• _Task_
What you return must match the records exactly, with every line included.

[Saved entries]
Lemma next_prefix_none s m : literal s = true → next_prefix s 0 m = Ok None m.
Proof.
  intros Hs. unfold next_prefix. cbn [drop_str]. rewrite !index_of_char_none by (by apply literal_no). done.
Qed.

(** ** Visible variables *)

(** The variable a name stands for in a task: one of the task itself, or one of the
    workflow set for everybody or by a task this one depends on. *)
Definition visible_var (wf : oph_workflow) (ti : nat) (key : string) (v : oph_workflow_var) : Prop :=
  ∃ t, tasks wf !! ti = Some t ∧ env_wf (vars t) ∧ env_wf (wf_vars wf) ∧
    (env_abs (vars t) !! key = Some v ∨
     env_abs (vars t) !! key = None ∧ env_abs (wf_vars wf) !! key = Some v ∧
       (caller v < 0 ∨
        ∃ q : nat, caller v = Z.of_nat q ∧ WfSetup.indexed (tasks wf) (tasks_num wf) ∧
          WfDag.acyclic (tasks wf) (tasks_num wf) ∧ (q < tasks_num wf)%nat ∧ (ti < tasks_num wf)%nat ∧
          rtc (WfDag.depends (tasks wf) (tasks_num wf)) q ti)).

Lemma wp_find_var wf ti key v (Q : option oph_workflow_var → mem → Prop) m :
  visible_var wf ti key v → Q (Some v) m → wp (find_var wf ti key) Q m.
Proof.
  intros (t & Ht & Hwf1 & Hwf2 & Hv) HQ. unfold find_var. wp_step. apply (wp_deref _ _ _ _ Ht).
  wp_step. apply wp_env_get; [done|]. destruct Hv as [->|(-> & Hv & Hc)]; [by wp_step|].
  wp_step. apply wp_env_get; [done|]. rewrite Hv. wp_step.
  destruct (Z.ltb_spec (caller v) 0) as [Hneg|Hpos]; [by wp_steps|].
  destruct Hc as [Hc|(q & Hq & Hix & Hac & Hlt & Hti & Hr)]; [lia|]. rewrite Hq.
  eapply wp_mono; [by apply WfFlow.wp_workflow_is_child|]. intros b m' [-> Hb]. wp_step.
  by rewrite (proj2 Hb Hr).
Qed.

(** A name between the prefix at [p] and [ep], in brackets or not, that stands for a
    variable is replaced by its text. *)
Lemma step_variable wf ti li skip s index p ep b key v m :
  scan (drop_str (S p) s) p (S p) true false = (p, ep, b, b) → (p ≤ ep)%nat →
  char_at s p = Some OPH_WORKFLOW_VARIABLE_PREFIX →
  drop_str (if b : bool then 2 else 1) (take_str (ep - p) (drop_str p s)) = key → key ≠ EmptyString →
  visible_var wf ti key v → reliable m →
  wp (substitute_step wf ti li skip s 0 index p) (λ r m', reliable m' ∧
    r = Next (take_str p s +:+ svalue v +:+ drop_str (if b then S ep else ep) s, 0%nat, index)) m.
Proof.
  intros Hscan Hep Hp Hkey Hne Hv Hm. unfold substitute_step. rewrite Hscan.
  rewrite (proj2 (Nat.ltb_ge _ _)) by done. wp_step. wp_step. simpl negb. cbv iota. rewrite Hkey.
  wp_step. unfold resolve. rewrite eqb_reflx. simpl negb. cbv iota. rewrite bool_decide_false by done.
  wp_step. apply (wp_find_var _ _ _ v); [done|]. wp_step. rewrite Hp, bool_decide_false by done.
  simpl andb. cbv iota. unfold replacement. do 4 wp_step. simpl negb. cbv iota. by wp_step.
Qed.

Lemma take_drop_plain pre k rest :
  let s := pre +:+ String OPH_WORKFLOW_VARIABLE_PREFIX (k +:+ rest) in
  drop_str 1 (take_str (S (String.length pre) + String.length k - String.length pre) (drop_str (String.length pre) s)) = k.
Proof.
  intros s. unfold s. rewrite drop_str_app.
  replace (S (String.length pre) + String.length k - String.length pre)%nat with (S (String.length k)) by lia.
  cbn [take_str drop_str]. apply take_str_app.
Qed.

Lemma step_plain wf ti li skip pre k rest index v m :
  identifier k = true → ends_name rest = true → visible_var wf ti k v → reliable m →
  wp (substitute_step wf ti li skip (pre +:+ String OPH_WORKFLOW_VARIABLE_PREFIX (k +:+ rest)) 0 index (String.length pre))
    (λ r m', reliable m' ∧ r = Next (pre +:+ svalue v +:+ rest, 0%nat, index)) m.
Proof.
  intros Hk Hrest Hv Hm. eapply wp_mono.
  - apply (step_variable wf ti li skip _ index (String.length pre) (S (String.length pre) + String.length k) false k v m);
      [rewrite drop_str_S; by apply scan_plain|lia|apply get_app|apply take_drop_plain|by destruct k|done|done].
  - intros r m' [Hm' ->]. split; [done|]. rewrite take_str_app.
    replace (S (String.length pre) + String.length k)%nat with (String.length pre + S (String.length k))%nat by lia.
    rewrite drop_str_app_add. cbn [drop_str]. by rewrite drop_str_app.
Qed.

Lemma step_braced wf ti li skip pre k rest index v m :
  bracket_name k = true → visible_var wf ti k v → reliable m →
  wp (substitute_step wf ti li skip (pre +:+ segment_text (Braced k) +:+ rest) 0 index (String.length pre))
    (λ r m', reliable m' ∧ r = Next (pre +:+ svalue v +:+ rest, 0%nat, index)) m.
Proof.
  intros [Hne Hk]%andb_true_iff Hv Hm. apply negb_true_iff, bool_decide_eq_false in Hne.
  cbn [segment_text]. rewrite !app_str_cons, app_str_assoc, app_str_cons, app_str_nil. eapply wp_mono.
  - apply (step_variable wf ti li skip _ index (String.length pre) (S (S (String.length pre)) + String.length k) true k v m);
      [rewrite drop_str_S; by apply scan_braced|lia|apply get_app| |done|done|done].
    rewrite drop_str_app.
    replace (S (S (String.length pre)) + String.length k - String.length pre)%nat with (S (S (String.length k))) by lia.
    cbn [take_str drop_str]. apply take_str_app.
  - intros r m' [Hm' ->]. split; [done|]. rewrite take_str_app.
    replace (S (S (S (String.length pre)) + String.length k))%nat with (String.length pre + S (S (S (String.length k))))%nat by lia.
    rewrite drop_str_app_add. do 5 f_equal. apply (drop_str_S k).
Qed.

• _Reply to the task_
Lemma next_prefix_none s m : literal s = true → next_prefix s 0 m = Ok None m.
Proof.
  intros Hs. unfold next_prefix. cbn [drop_str]. rewrite !index_of_char_none by (by apply literal_no). done.
Qed.

(** ** Visible variables *)

(** The variable a name stands for in a task: one of the task itself, or one of the
    workflow set for everybody or by a task this one depends on. *)
Definition visible_var (wf : oph_workflow) (ti : nat) (key : string) (v : oph_workflow_var) : Prop :=
  ∃ t, tasks wf !! ti = Some t ∧ env_wf (vars t) ∧ env_wf (wf_vars wf) ∧
    (env_abs (vars t) !! key = Some v ∨
     env_abs (vars t) !! key = None ∧ env_abs (wf_vars wf) !! key = Some v ∧
       (caller v < 0 ∨
        ∃ q : nat, caller v = Z.of_nat q ∧ WfSetup.indexed (tasks wf) (tasks_num wf) ∧
          WfDag.acyclic (tasks wf) (tasks_num wf) ∧ (q < tasks_num wf)%nat ∧ (ti < tasks_num wf)%nat ∧
          rtc (WfDag.depends (tasks wf) (tasks_num wf)) q ti)).

Lemma wp_find_var wf ti key v (Q : option oph_workflow_var → mem → Prop) m :
  visible_var wf ti key v → Q (Some v) m → wp (find_var wf ti key) Q m.
Proof.
  intros (t & Ht & Hwf1 & Hwf2 & Hv) HQ. unfold find_var. wp_step. apply (wp_deref _ _ _ _ Ht).
  wp_step. apply wp_env_get; [done|]. destruct Hv as [->|(-> & Hv & Hc)]; [by wp_step|].
  wp_step. apply wp_env_get; [done|]. rewrite Hv. wp_step.
  destruct (Z.ltb_spec (caller v) 0) as [Hneg|Hpos]; [by wp_steps|].
  destruct Hc as [Hc|(q & Hq & Hix & Hac & Hlt & Hti & Hr)]; [lia|]. rewrite Hq.
  eapply wp_mono; [by apply WfFlow.wp_workflow_is_child|]. intros b m' [-> Hb]. wp_step.
  by rewrite (proj2 Hb Hr).
Qed.

(** A name between the prefix at [p] and [ep], in brackets or not, that stands for a
    variable is replaced by its text. *)
Lemma step_variable wf ti li skip s index p ep b key v m :
  scan (drop_str (S p) s) p (S p) true false = (p, ep, b, b) → (p ≤ ep)%nat →
  char_at s p = Some OPH_WORKFLOW_VARIABLE_PREFIX →
  drop_str (if b : bool then 2 else 1) (take_str (ep - p) (drop_str p s)) = key → key ≠ EmptyString →
  visible_var wf ti key v → reliable m →
  wp (substitute_step wf ti li skip s 0 index p) (λ r m', reliable m' ∧
    r = Next (take_str p s +:+ svalue v +:+ drop_str (if b then S ep else ep) s, 0%nat, index)) m.
Proof.
  intros Hscan Hep Hp Hkey Hne Hv Hm. unfold substitute_step. rewrite Hscan.
  rewrite (proj2 (Nat.ltb_ge _ _)) by done. wp_step. wp_step. simpl negb. cbv iota. rewrite Hkey.
  wp_step. unfold resolve. rewrite eqb_reflx. simpl negb. cbv iota. rewrite bool_decide_false by done.
  wp_step. apply (wp_find_var _ _ _ v); [done|]. wp_step. rewrite Hp, bool_decide_false by done.
  simpl andb. cbv iota. unfold replacement. do 4 wp_step. simpl negb. cbv iota. by wp_step.
Qed.

Lemma take_drop_plain pre k rest :
  let s := pre +:+ String OPH_WORKFLOW_VARIABLE_PREFIX (k +:+ rest) in
  drop_str 1 (take_str (S (String.length pre) + String.length k - String.length pre) (drop_str (String.length pre) s)) = k.
Proof.
  intros s. unfold s. rewrite drop_str_app.
  replace (S (String.length pre) + String.length k - String.length pre)%nat with (S (String.length k)) by lia.
  cbn [take_str drop_str]. apply take_str_app.
Qed.

Lemma step_plain wf ti li skip pre k rest index v m :
  identifier k = true → ends_name rest = true → visible_var wf ti k v → reliable m →
  wp (substitute_step wf ti li skip (pre +:+ String OPH_WORKFLOW_VARIABLE_PREFIX (k +:+ rest)) 0 index (String.length pre))
    (λ r m', reliable m' ∧ r = Next (pre +:+ svalue v +:+ rest, 0%nat, index)) m.
Proof.
  intros Hk Hrest Hv Hm. eapply wp_mono.
  - apply (step_variable wf ti li skip _ index (String.length pre) (S (String.length pre) + String.length k) false k v m);
      [rewrite drop_str_S; by apply scan_plain|lia|apply get_app|apply take_drop_plain|by destruct k|done|done].
  - intros r m' [Hm' ->]. split; [done|]. rewrite take_str_app.
    replace (S (String.length pre) + String.length k)%nat with (String.length pre + S (String.length k))%nat by lia.
    rewrite drop_str_app_add. cbn [drop_str]. by rewrite drop_str_app.
Qed.

Lemma step_braced wf ti li skip pre k rest index v m :
  bracket_name k = true → visible_var wf ti k v → reliable m →
  wp (substitute_step wf ti li skip (pre +:+ segment_text (Braced k) +:+ rest) 0 index (String.length pre))
    (λ r m', reliable m' ∧ r = Next (pre +:+ svalue v +:+ rest, 0%nat, index)) m.
Proof.
  intros [Hne Hk]%andb_true_iff Hv Hm. apply negb_true_iff, bool_decide_eq_false in Hne.
  cbn [segment_text]. rewrite !app_str_cons, app_str_assoc, app_str_cons, app_str_nil. eapply wp_mono.
  - apply (step_variable wf ti li skip _ index (String.length pre) (S (S (String.length pre)) + String.length k) true k v m);
      [rewrite drop_str_S; by apply scan_braced|lia|apply get_app| |done|done|done].
    rewrite drop_str_app.
    replace (S (S (String.length pre)) + String.length k - String.length pre)%nat with (S (S (String.length k))) by lia.
    cbn [take_str drop_str]. apply take_str_app.
  - intros r m' [Hm' ->]. split; [done|]. rewrite take_str_app.
    replace (S (S (S (String.length pre)) + String.length k))%nat with (String.length pre + S (S (S (String.length k))))%nat by lia.
    rewrite drop_str_app_add. do 5 f_equal. apply (drop_str_S k).
Qed.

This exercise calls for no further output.